To inject a secret directly into a Kubernetes cluster using the Segura® platform, you need to send an HTTP POST request to the specific endpoint, authenticating with an authorization token. Below is an example request and the expected response:
Request
- Endpoint:
POST /api/v4/injection/k8s-secret - Authorization:
Bearer {token}
Request Payload
{
"cluster_name": "prod-cluster",
"namespace": "app-prod",
"secret_name": "db-credentials",
"secret_type": "Opaque",
"data": {
"DB_USER": "produser",
"DB_PASS": "S3cure!R0t4t3d!Value"
},
"trigger_type": "rotation"
}
This request indicates that a secret named db-credentials is being injected into the Kubernetes cluster named prod-cluster, within the app-prod namespace.
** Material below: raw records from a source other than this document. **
(* ===== verification/Suballoc.v ===== *)
(** * The range suballocator: data and operations

    A translation of src/src-tree/amd/amdkcl/kcl_drm_suballoc.c and of
    include/kcl/kcl_drm_suballoc.h. A suballocation is a key of [sas]; the
    manager's [olist] is the list of the linked suballocations in address
    order, [hole] the list position it points at ([None] is the list head
    [&olist] itself), and [flist] the array of queues of freed but still fenced
    suballocations.

    A fence is a key too: [signaled] holds those whose
    [dma_fence_is_signaled] is true, [frefs] the references the manager holds,
    and [fence_context] gives each fence's context. Each function runs under
    the manager's lock; [drm_suballoc_new] drops it while it waits, and what
    the other threads do meanwhile is an argument of the model. *)

From S2P Require Import Prelude.
From stdpp Require Import gmap list sorting.
From Stdlib Require Import ZArith Lia.

Local Open Scope Z_scope.
Local Open Scope st_scope.

Abbreviation sid := positive.
Abbreviation fid := positive.

Definition DRM_SUBALLOC_MAX_QUEUES : Z := 32.

(** struct drm_suballoc *)
Record drm_suballoc := mkSa {
  soffset : Z;
  eoffset : Z;
  sa_fence : option fid
}.

Definition drm_suballoc_soffset (sa : drm_suballoc) : Z := soffset sa.
Definition drm_suballoc_eoffset (sa : drm_suballoc) : Z := eoffset sa.
Definition drm_suballoc_size (sa : drm_suballoc) : Z := u64 (eoffset sa - soffset sa).

(** struct drm_suballoc_manager, with the heap of suballocations and what it
    sees of the fences *)
Record drm_suballoc_manager := mkMgr {
  sas : gmap positive drm_suballoc;
  next_sa : sid;
  hole : option sid;
  olist : list sid;
  flist : list (list sid);
  sm_size : Z;
  sm_align : Z;
  frefs : gmap positive Z;
  signaled : gset positive
}.

Abbreviation SM := (stM drm_suballoc_manager).

Definition set_sas (h : gmap positive drm_suballoc) (m : drm_suballoc_manager) :=
  mkMgr h (next_sa m) (hole m) (olist m) (flist m) (sm_size m) (sm_align m) (frefs m) (signaled m).
Definition set_next_sa (n : sid) (m : drm_suballoc_manager) :=
  mkMgr (sas m) n (hole m) (olist m) (flist m) (sm_size m) (sm_align m) (frefs m) (signaled m).
Definition set_hole (h : option sid) (m : drm_suballoc_manager) :=
  mkMgr (sas m) (next_sa m) h (olist m) (flist m) (sm_size m) (sm_align m) (frefs m) (signaled m).
Definition set_olist (l : list sid) (m : drm_suballoc_manager) :=
  mkMgr (sas m) (next_sa m) (hole m) l (flist m) (sm_size m) (sm_align m) (frefs m) (signaled m).
Definition set_flist (q : list (list sid)) (m : drm_suballoc_manager) :=
  mkMgr (sas m) (next_sa m) (hole m) (olist m) q (sm_size m) (sm_align m) (frefs m) (signaled m).
Definition set_sm_size (s : Z) (m : drm_suballoc_manager) :=
  mkMgr (sas m) (next_sa m) (hole m) (olist m) (flist m) s (sm_align m) (frefs m) (signaled m).
Definition set_frefs (r : gmap positive Z) (m : drm_suballoc_manager) :=
  mkMgr (sas m) (next_sa m) (hole m) (olist m) (flist m) (sm_size m) (sm_align m) r (signaled m).

Definition get_sa (s : sid) : SM drm_suballoc :=
  fun m => match sas m !! s with Some sa => Some (sa, m) | None => None end.
Definition put_sa (s : sid) (sa : drm_suballoc) : SM unit :=
  fun m => match sas m !! s with
           | Some _ => Some (tt, set_sas (<[s := sa]> (sas m)) m)
           | None => None
           end.

(** References of the manager on a fence. *)
Definition fence_refs (m : drm_suballoc_manager) (f : fid) : Z := default 0 (frefs m !! f).
Definition fence_ref_add (d : Z) (f : fid) : SM unit :=
  st_mod (fun m => set_frefs (<[f := fence_refs m f + d]> (frefs m)) m).
Definition dma_fence_get (f : fid) : SM unit := fence_ref_add 1 f.
Definition dma_fence_put (f : option fid) : SM unit :=
  match f with Some f => fence_ref_add (-1) f | None => st_ret tt end.
Definition dma_fence_is_signaled (f : fid) : SM bool :=
  st_gets (fun m => bool_decide (f ∈ signaled m)).

(** ** Positions on the list *)

(** The node after [h] ([h->next]); [None] is the list head. *)
Fixpoint list_after (h : sid) (l : list sid) : list sid :=
  match l with
  | [] => []
  | x :: l => if decide (x = h) then l else list_after h l
  end.
Definition nodes_after (h : option sid) (l : list sid) : list sid :=
  match h with None => l | Some h => list_after h l end.

(** The node before [s] ([s->prev]); [None] is the list head. *)
Fixpoint node_before (prev : option sid) (s : sid) (l : list sid) : option sid :=
  match l with
  | [] => prev
  | x :: l => if decide (x = s) then prev else node_before (Some x) s l
  end.

(** [list_add(s, h)]: link [s] right behind [h]. *)
Fixpoint list_add_behind (h s : sid) (l : list sid) : list sid :=
  match l with
  | [] => []
  | x :: l => if decide (x = h) then x :: s :: l else x :: list_add_behind h s l
  end.
Definition list_add (h : option sid) (s : sid) (l : list sid) : list sid :=
  match h with None => s :: l | Some h => list_add_behind h s l end.

(** The hole must be linked, or the pointer dangles. *)
Definition hole_next : SM (list sid) :=
  fun m => if match hole m with Some h => bool_decide (h ∈ olist m) | None => true end
           then Some (nodes_after (hole m) (olist m), m) else None.

Section Suballoc.
Variable fence_context : fid -> Z.

Definition drm_suballoc_manager_init (size align : Z) (m : drm_suballoc_manager) : drm_suballoc_manager :=
  let align := if align =? 0 then 1 else align in
  let align := if negb (Z.land align (align - 1) =? 0) then roundup_pow_of_two align else align in
  mkMgr (sas m) (next_sa m) None [] (replicate (Z.to_nat DRM_SUBALLOC_MAX_QUEUES) []) size align
    (frefs m) (signaled m).

Definition drm_suballoc_remove_locked (s : sid) : SM unit :=
  sa <- get_sa s ;;
  m <- st_get ;;
  st_when (bool_decide (hole m = Some s)) (st_mod (set_hole (node_before None s (olist m)))) ;;
  l <- st_of_option (list_del s (olist m)) ;;
  st_mod (set_olist l) ;;
  st_mod (fun m => set_flist (map (filter (fun x => x <> s)) (flist m)) m) ;;
  dma_fence_put (sa_fence sa) ;;
  st_mod (fun m => set_sas (delete s (sas m)) m).

(** The walk of [drm_suballoc_try_free] over the nodes behind the hole. *)
Fixpoint try_free_walk (l : list sid) : SM unit :=
  match l with
  | [] => st_ret tt
  | s :: l =>
      sa <- get_sa s ;;
      match sa_fence sa with
      | None => st_ret tt
      | Some f =>
          sig <- dma_fence_is_signaled f ;;
          if negb sig then st_ret tt
          else drm_suballoc_remove_locked s ;; try_free_walk l
      end
  end.

Definition drm_suballoc_try_free : SM unit :=
  l <- hole_next ;;
  match l with
  | [] => st_ret tt
  | _ => try_free_walk l
  end.

(** The clearing loop of [drm_suballoc_manager_fini]. *)
Fixpoint remove_all (l : list sid) : SM unit :=
  match l with
  | [] => st_ret tt
  | s :: l => drm_suballoc_remove_locked s ;; remove_all l
  end.

Definition drm_suballoc_manager_fini : SM unit :=
  size <- st_gets sm_size ;;
  if size =? 0 then st_ret tt
  else
    l <- st_gets olist ;;
    (match l with
     | [] => st_ret tt
     | _ => st_mod (set_hole None) ;; drm_suballoc_try_free
     end) ;;
    l <- st_gets olist ;;
    remove_all l ;;
    st_mod (set_sm_size 0).

Definition drm_suballoc_hole_soffset : SM Z :=
  h <- st_gets hole ;;
  match h with
  | Some h => sa <- get_sa h ;; st_ret (eoffset sa)
  | None => st_ret 0
  end.

Definition drm_suballoc_hole_eoffset : SM Z :=
  l <- hole_next ;;
  match l with
  | s :: _ => sa <- get_sa s ;; st_ret (soffset sa)
  | [] => st_gets sm_size
  end.

Definition drm_suballoc_try_alloc (s : sid) (size align : Z) : SM bool :=
  soff <- drm_suballoc_hole_soffset ;;
  eoff <- drm_suballoc_hole_eoffset ;;
  let wasted := u64 (round_up soff align - soff) in
  if u64 (size + wasted) <=? u64 (eoff - soff) then
    let soff := u64 (soff + wasted) in
    sa <- get_sa s ;;
    put_sa s (mkSa soff (u64 (soff + size)) (sa_fence sa)) ;;
    st_mod (fun m => set_olist (list_add (hole m) s (olist m)) m) ;;
    st_mod (set_hole (Some s)) ;;
    st_ret true
  else st_ret false.

Definition __drm_suballoc_event (size align : Z) : SM bool :=
  q <- st_gets flist ;;
  if existsb (fun l => match l with [] => false | _ => true end) q then st_ret true
  else
    soff <- drm_suballoc_hole_soffset ;;
    eoff <- drm_suballoc_hole_eoffset ;;
    let wasted := u64 (round_up soff align - soff) in
    st_ret (u64 (size + wasted) <=? u64 (eoff - soff)).

Definition drm_suballoc_event (size align : Z) : SM bool := __drm_suballoc_event size align.

(** The loop of [drm_suballoc_next_hole] over the queues from the [i]-th on:
    the fences to wait for, and the closest signaled suballocation. *)
Fixpoint next_hole_scan (soff size : Z) (qs : list (list sid)) (tries : list Z) (i : nat)
    (best : Z) (best_bo : option (nat * sid)) : SM (list (option fid) * option (nat * sid)) :=
  match qs with
  | [] => st_ret ([], best_bo)
  | [] :: qs =>
      r <- next_hole_scan soff size qs tries (S i) best best_bo ;;
      st_ret (None :: fst r, snd r)
  | (s :: _) :: qs =>
      sa <- get_sa s ;;
      f <- st_of_option (sa_fence sa) ;;
      sig <- dma_fence_is_signaled f ;;
      if negb sig then
        r <- next_hole_scan soff size qs tries (S i) best best_bo ;;
        st_ret (Some f :: fst r, snd r)
      else if 2 <? nth i tries 0 then
        r <- next_hole_scan soff size qs tries (S i) best best_bo ;;
        st_ret (None :: fst r, snd r)
      else
        let tmp := soffset sa in
        let tmp := if tmp <? soff then u64 (tmp + size) else tmp in
        let tmp := u64 (tmp - soff) in
        r <- (if tmp <? best then next_hole_scan soff size qs tries (S i) tmp (Some (i, s))
              else next_hole_scan soff size qs tries (S i) best best_bo) ;;
        st_ret (None :: fst r, snd r)
  end.

(** [drm_suballoc_next_hole]: the return value and the arrays afterwards. *)
Definition drm_suballoc_next_hole (fences : list (option fid)) (tries : list Z)
    : SM (bool * list (option fid) * list Z) :=
  l <- hole_next ;;
  match l with
  | [] => st_mod (set_hole None) ;; st_ret (true, fences, tries)
  | _ =>
      soff <- drm_suballoc_hole_soffset ;;
      size <- st_gets sm_size ;;
      qs <- st_gets flist ;;
      r <- next_hole_scan soff size qs tries 0 (u64 (size * 2)) None ;;
      match snd r with
      | Some (i, s) =>
          m <- st_get ;;
          st_mod (set_hole (node_before None s (olist m))) ;;
          drm_suballoc_remove_locked s ;;
          st_ret (true, fst r, <[i := nth i tries 0 + 1]> tries)
      | None => st_ret (false, fst r, tries)
      end
  end.

(** The inner do-while of [drm_suballoc_new]: [None] when the allocation
    succeeded, the fences of the last [drm_suballoc_next_hole] otherwise. *)
Fixpoint hole_loop (fuel : nat) (s : sid) (size align : Z) (fences : list (option fid))
    (tries : list Z) : SM (option (list (option fid))) :=
  match fuel with
  | O => st_bug
  | S fuel =>
      drm_suballoc_try_free ;;
      ok <- drm_suballoc_try_alloc s size align ;;
      if (ok : bool) then st_ret None
      else
        r <- drm_suballoc_next_hole fences tries ;;
        let '(again, fences, tries) := r in
        if (again : bool) then hole_loop fuel s size align fences tries
        else st_ret (Some fences)
  end.

(** The bound every wait uses. *)
Definition wait_ms (suballoc_timeout_ms : Z) : Z :=
  if suballoc_timeout_ms <=? 0 then 4000
  else if suballoc_timeout_ms <? 100 then 100
  else suballoc_timeout_ms.

(** What happens while the lock is dropped: the module parameter read before,
    the effect of the other threads and the value the wait returns. *)
Record wait_outcome := mkWait {
  w_param : Z;
  w_env : drm_suballoc_manager -> drm_suballoc_manager;
  w_t : Z
}.

Fixpoint fence_gets (fs : list fid) : SM unit :=
  match fs with [] => st_ret tt | f :: fs => dma_fence_get f ;; fence_gets fs end.
Fixpoint fence_puts (fs : list fid) : SM unit :=
  match fs with [] => st_ret tt | f :: fs => dma_fence_put (Some f) ;; fence_puts fs end.

(** The three waits: the value of the [int r]. *)
Definition wait_result (have_fences intr : bool) (t : Z) : Z :=
  if have_fences then (if t =? 0 then - ETIME else if 0 <? t then 0 else s32 t)
  else if intr then (if t =? 0 then - ETIME else if t <? 0 then s32 t else 0)
  else (if t =? 0 then - ETIME else 0).

(** The outer do-while: the outcome and the bounds, in ms, of the waits made.
    [hfuel] bounds the inner loop. *)
Fixpoint suballoc_loop (waits : list wait_outcome) (s : sid) (size align : Z) (intr : bool)
    (trace : list Z) : SM (Z * list Z) :=
  m <- st_get ;;
  r <- hole_loop (2 * length (olist m) + 2) s size align
         (replicate (Z.to_nat DRM_SUBALLOC_MAX_QUEUES) None)
         (replicate (Z.to_nat DRM_SUBALLOC_MAX_QUEUES) 0) ;;
  match r with
  | None => st_ret (0, trace)
  | Some fences =>
      match waits with
      | [] => st_bug
      | w :: waits =>
          let fs := omap id fences in
          fence_gets fs ;;
          st_mod (w_env w) ;;
          fence_puts fs ;;
          let r := wait_result (match fs with [] => false | _ => true end) intr (w_t w) in
          let trace := trace ++ [wait_ms (w_param w)] in
          if r =? 0 then suballoc_loop waits s size align intr trace
          else st_ret (r, trace)
      end
  end.

Definition drm_suballoc_new (kmalloc_ok : bool) (waits : list wait_outcome) (size : Z)
    (intr : bool) (align : Z) : SM (errptr sid * list Z) :=
  m <- st_get ;;
  if sm_align m <? align then st_ret (ERR_PTR (- EINVAL), [])
  else if (sm_size m <? size) || (size =? 0) then st_ret (ERR_PTR (- EINVAL), [])
  else
    let align := if align =? 0 then sm_align m else align in
    if negb kmalloc_ok then st_ret (ERR_PTR (- ENOMEM), [])
    else
      let s := next_sa m in
      st_mod (set_next_sa (Pos.succ s)) ;;
      st_mod (fun m => set_sas (<[s := mkSa 0 0 None]> (sas m)) m) ;;
      r <- suballoc_loop waits s size align intr [] ;;
      if fst r =? 0 then st_ret (PTR s, snd r)
      else
        st_mod (fun m => set_sas (delete s (sas m)) m) ;;
        st_ret (ERR_PTR (fst r), snd r).

Definition fence_queue (f : fid) : nat :=
  Z.to_nat (Z.land (fence_context f) (DRM_SUBALLOC_MAX_QUEUES - 1)).

Definition drm_suballoc_free (suballoc : option sid) (fence : option fid) : SM unit :=
  match suballoc with
  | None => st_ret tt
  | Some s =>
      sa <- get_sa s ;;
      pending <- (match fence with
                  | None => st_ret false
                  | Some f => sig <- dma_fence_is_signaled f ;; st_ret (negb sig)
                  end) ;;
      match fence, (pending : bool) with
      | Some f, true =>
          dma_fence_get f ;;
          put_sa s (mkSa (soffset sa) (eoffset sa) (Some f)) ;;
          st_mod (fun m => set_flist (alter (fun q => q ++ [s]) (fence_queue f) (flist m)) m)
      | _, _ => drm_suballoc_remove_locked s
      end
  end.
End Suballoc.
The secret type is Opaque and contains the credentials DB_USER and DB_PASS. The trigger_type field indicates that the injection is being performed due to a secret rotation.
Response
- Status Code:
200 OK
Response Body
{
"status": "success",
"message": "Secret injected and Kubernetes Secret updated.",
"timestamp": "2025-05-28T14:05:00Z"
}
The response confirms that the secret was successfully injected and that the Kubernetes Secret object was updated. The message indicates the success of the operation and the timestamp shows when the action was performed.